Collected data entries:
------------------------------

(** A curve [a + c exp(k u)] presented in another form, with the value its
    derivative is expected to have. *)
Lemma affine_exp_curve (a c k : R) (f : R -> R) (x l : R) :
  (forall u, f u = a + c * exp (k * u)) ->
  l = c * (k * exp (k * x)) ->
  derivable_pt_lim f x l.
Proof.
  intros Hf ->.
  apply derivable_pt_lim_ext with (f := fun u => a + c * exp (k * u)).
  - intros u. symmetry. apply Hf.
  - apply affine_exp_derivative.
Qed.

Lemma constant_curve (a : R) (f : R -> R) (x l : R) :
  (forall u, f u = a) -> l = 0 -> derivable_pt_lim f x l.
Proof.
  intros Hf ->.
  apply derivable_pt_lim_ext with (f := fun _ => a).
  - intros u. symmetry. apply Hf.
  - apply derivable_pt_lim_cst.
Qed.

Lemma exp_opp_lin (u : R) : exp (- u) = exp (-1 * u).
Proof. f_equal. ring. Qed.

Ltac curve_components :=
  let t := fresh "t" in
  let i := fresh "i" in
  let Hi := fresh "Hi" in
  intros t _; eexists; split; [apply model_unpack |];
  intros i Hi;
  destruct i as [| [| [| [| i]]]]; cbn [component nth];
  [ | | | | exfalso; repeat apply PeanoNat.lt_S_n in Hi; inversion Hi ].

(** The disease-free equilibrium solves the system for all parameters. *)
Lemma equilibrium_solves (beta sigma gamma mu T : R) :
  solves beta sigma gamma mu T equilibrium.
Proof.
  unfold solves, equilibrium. curve_components.
  - apply constant_curve with (a := 1); [reflexivity | cbn; ring].
  - apply constant_curve with (a := 0); [reflexivity | cbn; ring].
  - apply constant_curve with (a := 0); [reflexivity | cbn; ring].
  - apply constant_curve with (a := 0); [reflexivity | cbn; ring].
Qed.

(** With every rate zero, standing still is a solution. *)
Lemma constant_solves (s e i r T : R) :
  solves 0 0 0 0 T (fun _ => [s; e; i; r]).
Proof.
  unfold solves. curve_components.
  - apply constant_curve with (a := s); [reflexivity | cbn; ring].
  - apply constant_curve with (a := e); [reflexivity | cbn; ring].
  - apply constant_curve with (a := i); [reflexivity | cbn; ring].
  - apply constant_curve with (a := r); [reflexivity | cbn; ring].
Qed.

Lemma relay_solves (s0 e0 i0 T : R) : solves 0 1 0 0 T (relay s0 e0 i0).
Proof.
  unfold solves, relay. curve_components.
  - apply constant_curve with (a := s0); [reflexivity | cbn; ring].
  - apply affine_exp_curve with (a := 0) (c := e0) (k := -1).
    + intros u. rewrite exp_opp_lin. ring.
    + cbn. rewrite exp_opp_lin. ring.
  - apply affine_exp_curve with (a := i0 + e0) (c := - e0) (k := -1).
    + intros u. rewrite exp_opp_lin. ring.
    + cbn. rewrite exp_opp_lin. ring.
  - apply constant_curve with (a := 0); [reflexivity | cbn; ring].
Qed.

Lemma washout_solves (s0 e0 i0 r0 mu T : R) :
  solves 0 0 0 mu T (washout s0 e0 i0 r0 mu).
Proof.
  unfold solves, washout. curve_components.
  - apply affine_exp_curve with (a := 1) (c := s0 - 1) (k := - mu).
    + intros u. ring.
    + cbn. ring.
  - apply affine_exp_curve with (a := 0) (c := e0) (k := - mu).
    + intros u. ring.
    + cbn. ring.
  - apply affine_exp_curve with (a := 0) (c := i0) (k := - mu).
    + intros u. ring.
    + cbn. ring.
  - apply affine_exp_curve with (a := 0) (c := r0) (k := - mu).
    + intros u. ring.
    + cbn. ring.
Qed.

(** With no infection present the susceptible fraction relaxes to 1 and
    the removed one decays, whatever the other rates. *)
Lemma washout_no_infection_solves (s0 r0 beta sigma gamma mu T : R) :
  solves beta sigma gamma mu T (washout s0 0 0 r0 mu).
Proof.
  unfold solves, washout. curve_components.
  - apply affine_exp_curve with (a := 1) (c := s0 - 1) (k := - mu).
    + intros u. ring.
    + cbn. ring.
  - apply constant_curve with (a := 0); [intros u; ring | cbn; ring].
  - apply constant_curve with (a := 0); [intros u; ring | cbn; ring].
  - apply affine_exp_curve with (a := 0) (c := r0) (k := - mu).
    + intros u. ring.
    + cbn. ring.
Qed.

(** ** Explicit stepping routines in the driver *)

Lemma total_shift (a b c d k a' b' c' d' : R) :
  total (shift [a; b; c; d] k [a'; b'; c'; d'])
  = total [a; b; c; d] + k * total [a'; b'; c'; d'].
Proof. unfold shift. cbn [combine List.map fst snd]. rewrite !total_four. ring. Qed.

Lemma integrate_built (W : Type)
  (lsoda_advance :
     (list R -> R -> result (list R)) -> W -> R -> result (W * list R))
  (func : list R -> R -> result (list R)) (y0 : list R) (Inv : W -> Prop) :
  (forall w tout w' y,
      Inv w -> lsoda_advance func w tout = Ok (w', y) ->
      Inv w' /\ built_from func y0 y) ->
  forall touts w rows,
    Inv w -> integrate lsoda_advance func w touts = Ok rows ->
    Forall (built_from func y0) rows.
Proof.
  intros Hstep. induction touts as [| tout rest IH]; intros w rows Hw; simpl.
  - intros Hok. injection Hok as <-. constructor.
  - destruct (lsoda_advance func w tout) as [[w' y] | e] eqn:Hadv;
      [| discriminate].
    destruct (Hstep w tout w' y Hw Hadv) as [Hw' Hy].
    destruct (integrate lsoda_advance func w' rest) as [rows' | e] eqn:Hrest;
      [| discriminate].
    intros Hok. injection Hok as <-. constructor; [exact Hy |].
    exact (IH w' rows' Hw' Hrest).
Qed.

(** Every row the driver returns for an explicit stepping routine is built
    from the initial state. *)
Lemma odeint_built (W : Type) (lsoda_init : list R -> R -> W)
  (lsoda_advance :
     (list R -> R -> result (list R)) -> W -> R -> result (W * list R))
  (func : list R -> R -> result (list R)) (y0 : list R) (t : list R)
  (rows : list (list R)) :
  explicit_stepper lsoda_init lsoda_advance func y0 ->
  odeint lsoda_init lsoda_advance func y0 t = Ok rows ->
  Forall (built_from func y0) rows.
Proof.
  intros (Inv & Hinit & Hstep) Hok.
  destruct t as [| t0 touts]; [discriminate Hok |]. simpl in Hok.
  destruct (integrate lsoda_advance func (lsoda_init y0 t0) touts)
    as [rows' | e] eqn:Hint; [| discriminate Hok].
  injection Hok as <-. constructor; [constructor |].
  eapply integrate_built; [exact Hstep | apply Hinit | exact Hint].
Qed.

Lemma forward_euler_explicit (func : list R -> R -> result (list R))
  (y0 : list R) :
  explicit_stepper forward_euler_init forward_euler_advance func y0.
Proof.
  exists (fun w => built_from func y0 (fst w)). split.
  - intros t0. constructor.
  - intros [y t] tout w' y' Hy Hadv. simpl in Hy.
    unfold forward_euler_advance in Hadv.
    destruct (func y t) as [d | e] eqn:Hd; [| discriminate Hadv].
    injection Hadv as <- <-. simpl.
    assert (Hb : built_from func y0 (shift y (tout - t) d))
      by (eapply built_add; [exact Hy | exact Hy | exact Hd]).
    split; exact Hb.
Qed.

Lemma heun_explicit (func : list R -> R -> result (list R)) (y0 : list R) :
  explicit_stepper forward_euler_init heun_advance func y0.
Proof.
  exists (fun w => built_from func y0 (fst w)). split.
  - intros t0. constructor.
  - intros [y t] tout w' y' Hy Hadv. simpl in Hy.
    unfold heun_advance in Hadv.
    destruct (func y t) as [k1 | e] eqn:Hk1; [| discriminate Hadv].
    destruct (func (shift y (tout - t) k1) tout) as [k2 | e] eqn:Hk2;
      [| discriminate Hadv].
    injection Hadv as <- <-. simpl.
    assert (Hp : built_from func y0 (shift y (tout - t) k1))
      by (eapply built_add; [exact Hy | exact Hy | exact Hk1]).
    assert (Hz : built_from func y0 (shift y ((tout - t) / 2) k1))
      by (eapply built_add; [exact Hy | exact Hy | exact Hk1]).
    assert (Hb : built_from func y0
              (shift (shift y ((tout - t) / 2) k1) ((tout - t) / 2) k2))
      by (eapply built_add; [exact Hz | exact Hp | exact Hk2]).
    split; exact Hb.
Qed.

(** On the system of [model], Euler steps from a state of four components
    never fail: the integration returns a row for every grid point. *)
Lemma forward_euler_returns (beta sigma gamma mu s e i r t0 : R)
  (touts : list R) :
  exists rows,
    odeint forward_euler_init forward_euler_advance
      (fun y t => model y t beta sigma gamma mu) [s; e; i; r] (t0 :: touts)
    = Ok rows.
Proof.
  assert (Hint : forall touts y t, List.length y = 4%nat ->
            exists rows,
              integrate forward_euler_advance
                (fun y t => model y t beta sigma gamma mu) (y, t) touts
              = Ok rows).
  { clear. induction touts as [| tout rest IH]; intros y t Hlen; simpl.
    - now exists [].
    - destruct y as [| a [| b [| c [| d [| x y]]]]]; try discriminate Hlen.
      rewrite model_unpack. cbn [combine List.map].
      match goal with
      | |- context [integrate _ _ (?y', _) rest] =>
          destruct (IH y' tout eq_refl) as [rows ->]
      end.
      eexists. reflexivity. }
  simpl. unfold forward_euler_init.
  destruct (Hint touts [s; e; i; r] t0 eq_refl) as [rows ->].
  eexists. reflexivity.
Qed.

(** States built from a state of sum 1 by the system of [model] have sum
    1: each derivative added has sum mu (1 - 1) = 0. *)
Lemma built_from_total (beta sigma gamma mu : R) (y0 z : list R) :
  total y0 = 1 ->
  built_from (fun y t => model y t beta sigma gamma mu) y0 z ->
  total z = 1 /\ List.length z = List.length y0.
Proof.
  intros H0 Hb.
  induction Hb as [| z p t c d Hz [IHz Lz] Hp [IHp Lp] Hd].
  - split; [exact H0 | reflexivity].
  - cbv beta in Hd.
    destruct (model_ok_inv _ _ _ _ _ _ Hd) as (s & e & i & r & -> & Hdd).
    pose proof (model_total Hd) as Htot. rewrite IHp in Htot.
    rewrite <- Lp in Lz. simpl in Lz.
    destruct z as [| a [| b [| c' [| d' [| x z]]]]]; try discriminate Lz.
    rewrite Hdd in Htot |- *. rewrite total_shift, IHz, Htot.
    split; [ring |]. rewrite <- Lp. reflexivity.
Qed.

(** With all rates zero the only state built from [y0] is [y0]. *)
Lemma built_from_zero_rates (y0 z : list R) :
  built_from (fun y t => model y t 0 0 0 0) y0 z -> z = y0.
Proof.
  intros Hb. induction Hb as [| z p t c d Hz IHz Hp IHp Hd];
    [reflexivity |].
  subst z p. cbv beta in Hd.
  destruct (model_ok_inv _ _ _ _ _ _ Hd) as (s & e & i & r & -> & ->).
  unfold shift. cbn. repeat f_equal; ring.
Qed.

------------------------------

All lines in the entries above that include "assert" should be found and copied.

Result for this task:
    assert (Hb : built_from func y0 (shift y (tout - t) d))
    assert (Hp : built_from func y0 (shift y (tout - t) k1))
    assert (Hz : built_from func y0 (shift y ((tout - t) / 2) k1))
    assert (Hb : built_from func y0
  assert (Hint : forall touts y t, List.length y = 4%nat ->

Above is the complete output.